La sénatrice Tammy Duckworth (D-IL) plaide pour le rétablissement de l’exigence de la TSA selon laquelle les passagers doivent retirer leurs chaussures lors du contrôle de sécurité. Cette politique, initialement mise en œuvre après la tentative du « Shoe Bomber » de Richard Reid en 2001 de faire exploser des explosifs cachés dans ses chaussures, a été assouplie en juillet. Même si l’expérience du sénateur Duckworth en tant qu’ancien combattant de la guerre en Irak qui a perdu ses deux jambes au combat donne du poids à ses inquiétudes concernant la sécurité aérienne, les experts affirment que se concentrer sur les chaussures constitue une mauvaise allocation des ressources.
L’histoire du dépistage des chaussures
Richard Reid, un membre britannique d’Al-Qaïda, est monté à bord du vol 63 d’American Airlines en décembre 2001 avec des explosifs dissimulés dans ses chaussures. Sa tentative de les enflammer en plein vol a échoué à cause d’un fusible humide – un fait qui met en évidence les limites de cette politique. Malgré cela, le retrait des chaussures est devenu une procédure de sécurité standard pendant plus de deux décennies. L’incident a révélé des failles dans le système mais n’a pas donné lieu à d’autres attaques utilisant des méthodes similaires.
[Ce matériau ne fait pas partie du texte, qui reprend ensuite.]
(** ** IPRange *)
Definition BaseAddressString (r : IPRange) : list Z :=
  if IsV4 r then inet_ntop4 (v32 (nval (TruncateV6 (addr r)))) else inet_ntop6 (nval (addr r)).
Definition NetmaskString (r : IPRange) : list Z :=
  if IsV4 r then inet_ntop4 (v32 (nval (TruncateV6 (netmask_bits r)))) else inet_ntop6 (nval (netmask_bits r)).
Definition IPRange_ToString (r : IPRange) : list Z := BaseAddressString r ++ [chr_slash] ++ print_dec (HostmaskBits r).
Definition IPRange_BEncode (r : IPRange) : writer := write (bt_serialize_string (IPRange_ToString r)).
(** [FromString] may throw, which nothing here catches. *)
Definition IPRange_BDecode (fuel : nat) (b : llarp_buffer_t) : res (option IPRange * llarp_buffer_t) :=
  let start := cur b in
  let* (ok, _, b) := bencode_discard fuel b in
  if negb ok then Ok (None, b)
  else match bt_deserialize_string (take (cur b - start) (drop start (mem b))) with
       | None => Ok (None, b)
       | Some str => let* r := FromString str in Ok (r, b)
       end.
Definition range_bencodable : BEncodable IPRange := {| BEncode := IPRange_BEncode; BDecode := IPRange_BDecode |}.

(** ** ProtocolInfo *)
Definition port_t := nuint_t uint16_t.
Record ProtocolInfo := MkProtocol { protocol : Z; port : option port_t }.
(** [std::stoi(str, nullptr, 16)], without its sign and prefix: the digits up to the first other character. *)
Definition hex_digit (c : Z) : option Z :=
  if is_digit c then Some (c - 48) else if (97 <=? c) && (c <=? 102) then Some (c - 87) else if (65 <=? c) && (c <=? 70) then Some (c - 55) else None.
Fixpoint parse_hex (acc : Z) (s : list Z) : Z :=
  match s with c :: r => match hex_digit c with Some d => parse_hex (16 * acc + d) r | None => acc end | [] => acc end.
Definition stoi16 (str : list Z) : res Z :=
  let s := skip_space str in
  let (neg, ds) := match s with
                   | c :: r => if c =? 45 then (true, r) else if c =? 43 then (false, r) else (false, s)
                   | [] => (false, []) end in
  let ds := match ds with
            | a :: x :: d :: r => if (a =? 48) && ((x =? 120) || (x =? 88)) && bool_decide (is_Some (hex_digit d)) then d :: r else ds
            | _ => ds end in
  match ds with
  | c :: _ => match hex_digit c with
              | Some _ => let v := if neg then - parse_hex 0 ds else parse_hex 0 ds in if (- 2 ^ 31 <=? v) && (v <? 2 ^ 31) then Ok v else Throw
              | None => Throw
              end
  | [] => Throw
  end.
(** Names go to the system library as C strings. *)
Definition ParseIPProtocol (data : list Z) : res Z :=
  match getprotobyname (c_str data) with
  | Some p => Ok (u8 p)
  | None =>
      if starts_with data (chars "0x") then let* v := stoi16 (drop 2 data) in if 0 <? v then Ok (u8 v) else Throw
      else Throw
  end.
Definition IPProtocolName (proto : Z) : res (list Z) := match getprotobynumber proto with Some n => Ok n | None => Throw end.
(** [ProtocolInfo(spec)]; [parts[0]] of no parts is past the end of the vector. *)
Definition ProtocolInfo_parse (data : list Z) : res ProtocolInfo :=
  match split data [chr_slash] false with
  | [] => Oob
  | p0 :: rest =>
      let* proto := ParseIPProtocol p0 in
      match rest with
      | [portStr] =>
          let* protoName := IPProtocolName proto in
          match getservbyname (c_str portStr) protoName with
          | Some p => Ok (MkProtocol proto (Some (NUInt (U16 (u16 p)))))
          | None => let* portInt := stoi portStr in
                    if 0 <? portInt then Ok (MkProtocol proto (Some (ToNet (HUInt (U16 (u16 portInt)))))) else Throw
          end
      | _ => Ok (MkProtocol proto None)
      end
  end.
Definition host_port (p : option port_t) : Z := match p with Some p => v16 (hval (ToHost p)) | None => 0 end.
(** [operator<] *)
Definition ProtocolInfo_lt (a b : ProtocolInfo) : bool :=
  (protocol a <? protocol b) || ((protocol a =? protocol b) && (host_port (port a) <? host_port (port b))).
Definition MatchesPacket (p : ProtocolInfo) (pkt : list Z) : res bool :=
  let* proto := byte_at Header.protocol pkt in
  if negb (proto =? protocol p) then Ok false
  else match port p with
       | None => Ok true
       | Some port => let* maybe := IPPacket.DstPort pkt in
                      Ok (match maybe with Some dst => v16 (nval port) =? v16 (nval dst) | None => true end)
       end.
Definition ProtocolInfo_BEncode (p : ProtocolInfo) : writer :=
  bencode_start_list ⩓ bencode_write_uint64 (protocol p) ⩓ write_opt (port p) (fun port => bencode_write_uint64 (v16 (hval (ToHost port)))) ⩓ bencode_end.
Definition ProtocolInfo_BDecode (fuel : nat) (b : llarp_buffer_t) : res (option ProtocolInfo * llarp_buffer_t) :=
  let* (ok, vals, b) := read_uint64s fuel [] b in
  if negb ok then Ok (None, b)
  else match vals with
       | [] => Ok (None, b)
       | v0 :: rest =>
           if 255 <? v0 then Ok (None, b)
           else match rest with
                | [] => Ok (Some (MkProtocol v0 None), b)
                | v1 :: _ => if 65536 <? v1 then Ok (None, b) else Ok (Some (MkProtocol v0 (Some (ToNet (HUInt (U16 (u16 v1)))))), b)
                end
       end.
Definition protocol_bencodable : BEncodable ProtocolInfo := {| BEncode := ProtocolInfo_BEncode; BDecode := ProtocolInfo_BDecode |}.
Efficacité et responsabilité de la TSA
Les critiques soulignent le piètre bilan de la TSA en matière de détection des menaces. Des tests secrets ont montré à plusieurs reprises que les agents de contrôle oublient 90 % des objets illicites, et pourtant ces données sont classifiées plutôt que utilisées pour améliorer les protocoles de sécurité. L’agence manque également de surveillance indépendante et s’autoréglemente – une structure qui entrave la responsabilité.
Une distraction par rapport aux menaces réelles
Se concentrer sur les chaussures détourne les agents de contrôle des dangers plus urgents. La bureaucratie du DHS s’est également opposée au changement, et la politique du secrétaire Noem reste en vigueur malgré l’annonce publique de son licenciement par le président Trump. La pression du sénateur Duckworth intervient après la destitution du secrétaire Noem, et elle s’accumule comme une erreur commise par elle.
Au-delà des chaussures : des problèmes plus vastes
Les positions politiques plus larges du sénateur Duckworth sur les transports soulèvent des questions sur ses priorités. Elle a défendu des politiques qui rendent la formation des pilotes plus coûteuse, excluant de fait les minorités de l’accès au poste de pilotage, et a défendu un système de contrôle du trafic aérien mal géré qui a dilapidé des milliards de dollars. Elle soutient également les réglementations qui augmenteraient les tarifs aériens en éliminant les compagnies à bas prix.
« La TSA devrait se concentrer sur les menaces réelles, et cela détourne l’attention de sa mission. »
Conclusion
Il est peu probable que le rétablissement du retrait des chaussures aux points de contrôle de la TSA améliore la sécurité de manière significative. Cette politique est un geste symbolique qui détourne l’attention des faiblesses systémiques au sein de l’agence. Le plaidoyer du sénateur Duckworth semble motivé par un opportunisme politique plutôt que par des améliorations de la sécurité fondées sur des preuves. Une approche plus efficace impliquerait une surveillance indépendante, des tests transparents et une concentration sur les menaces réelles plutôt que sur un théâtre dépassé.